Written by Jenny Jones, Member of the London Assembly
The Chair of the Fire Authority, James Cleverly, seemed remarkably confident and bullish about the success of privatisation when I questioned him on Wednesday. I found this surprising as the £1.5m a month maintenance contract for the entire London fire engine fleet has recently fallen into the hands of a man living in Stanwick, Northants.
The new owner bought it for £2 from the company Assettco, who won the contract back in 2000. I am genuinely curious about how someone will be able to not only turn debt into profit, but deliver on a contract obligation to replace fire appliances from 2014 onwards.
Whilst James Cleverly was ‘not going to pretend that we are unconcerned about the provision of core equipment to the fire brigade…’ the man appointed by the Mayor to chair London’s Fire Authority had great faith in the contracts drawn up under the previous Labour administration.
Mr Cleverly felt that ‘who owns the shares is not unimportant, but it is not as important as the actual grass roots delivery of that contract’. I can understand the appeal of this argument, but what if the new owner simply can’t make it work?
The public confidence of the Mayor’s Office in a company which already has a £30m debt is not shared by Sue Budden, the Director of Finance, at LFEPA, who told councillors at a meeting two weeks ago that:
“When they look ahead and look at the big vehicle replacement that is due to start in 2014, I think they can see they are not set up to cover that.”
The Fire Authority does have ‘step in rights’ if the contract fails, but I am unclear whether that involves us buying them back? We are told that Lloyds Bank are the chief creditor for the company and have ‘ownership’ of the engines if the company folds. So do we just take the engines off them and says thanks? Fire appliances don’t come cheap, but given that the Fire Authority is due to find £65m in cuts over the next two years, I don’t see how we can afford to pay Lloyds any compensation.
Fire chief Ron Dobson admitted to me that dealing with all these problems has meant that “over the last 18 months or so this has inevitably taken up quite a lot of my time”. It seems a hugely expensive waste to have an extremely highly paid public servant and his staff run around firefighting contractual problems instead of managing service delivery, just one of the many potential problems with privatising core services.
Of course, this is all speculation and there is no reason to assume that the new company will do as badly as AssetCo who made a loss of £16.5m in the 18 months to 30 September 2011 on a turnover of £33.5m.
The new owner does not have experience of running such companies, or the fire service, but he has promised to produce a rescue plan within a few weeks.

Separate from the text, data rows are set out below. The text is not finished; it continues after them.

(** X4. A run that fails has either failed in the metadata validation,
    before any call, or was ended by the client helper inside the last
    call it made: [run_module] raises no failure of its own after the
    validation, and makes no call after a failed one. *)
Theorem failure_comes_from_validation_or_last_call
        (module : SensuGo) (f : failure) (cs : list call) :
  run module = (Failed f, cs) ->
  (cs = [] /\ (f = AttributeError
               \/ exists what x, f = FailJson what x " is not a string"))
  \/ (exists c msg before,
         f = HelperFailed c msg /\ cs = (before ++ [c])%list
         /\ match c with
            | Auth => auth_reply module = Fails msg
            | GetResource => get_resource_reply module = Fails msg
            | PostResource body => post_resource_reply module body = Fails msg
            | PutResource body => put_resource_reply module body = Fails msg
            | DeleteResource => delete_resource_reply module = Fails msg
            end).
Proof.
  rewrite run_flat. cbv zeta.
  destruct (validate_metadata module init) as [[[]|f'] w'] eqn:Ev; cbn [fst].
  - branch; intros H; inversion H; subst; clear H; right;
      solve [ ends_with (@nil call) | ends_with [Auth]
            | ends_with [Auth; GetResource] ].
  - intros H; inversion H; subst. left. split; [reflexivity|].
    eapply validate_metadata_failure. exact Ev.
Qed.

Lemma failure_comes_from_validation_or_last_call_witness :
  let module := rejected_replace present_c1 desired_c1 (remote_c1, 200) in
  let sent := projected desired_c1 remote_c1 in
  run module = (Failed (HelperFailed (PutResource sent) "500"),
                [Auth; GetResource; PutResource sent])
  /\ ((snd (run module) = []
       /\ (HelperFailed (PutResource sent) "500" = AttributeError
           \/ exists what x,
              HelperFailed (PutResource sent) "500"
              = FailJson what x " is not a string"))
      \/ (exists c msg before,
             HelperFailed (PutResource sent) "500" = HelperFailed c msg
             /\ snd (run module) = (before ++ [c])%list
             /\ match c with
                | Auth => auth_reply module = Fails msg
                | GetResource => get_resource_reply module = Fails msg
                | PostResource body => post_resource_reply module body = Fails msg
                | PutResource body => put_resource_reply module body = Fails msg
                | DeleteResource => delete_resource_reply module = Fails msg
                end)).
Proof.
  cbv zeta. split; [reflexivity|].
  apply (failure_comes_from_validation_or_last_call
           (rejected_replace present_c1 desired_c1 (remote_c1, 200))).
  reflexivity.
Defined.

(** X5. When the login is rejected, the run fails with the helper's
    failure after the auth call alone: no GET and no write follow. *)
Theorem failed_auth_ends_the_run (module : SensuGo) (msg : string) :
  valid module ->
  auth_reply module = Fails msg ->
  run module = (Failed (HelperFailed Auth msg), [Auth]).
Proof.
  intros Hv Ha. rewrite run_flat. cbv zeta. unfold valid in Hv.
  rewrite Hv, Ha. reflexivity.
Qed.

According to David Hencke, the new owner is the non executive director of a series of venture capitalist funds, who offer:
“very good tax avoidance schemes – by investing in everything from hotels, property, to antiquarian books – and then liquidating their assets after five years to secure maximum tax relief and returns for their investors.”
Whatever the motivation of the new owner it is clear that James Cleverly and the Fire Authority did not have a chance to run a due diligence check on him (as they did when originally letting the contract), as they only found out about the £2 sale a couple of days after it had taken place.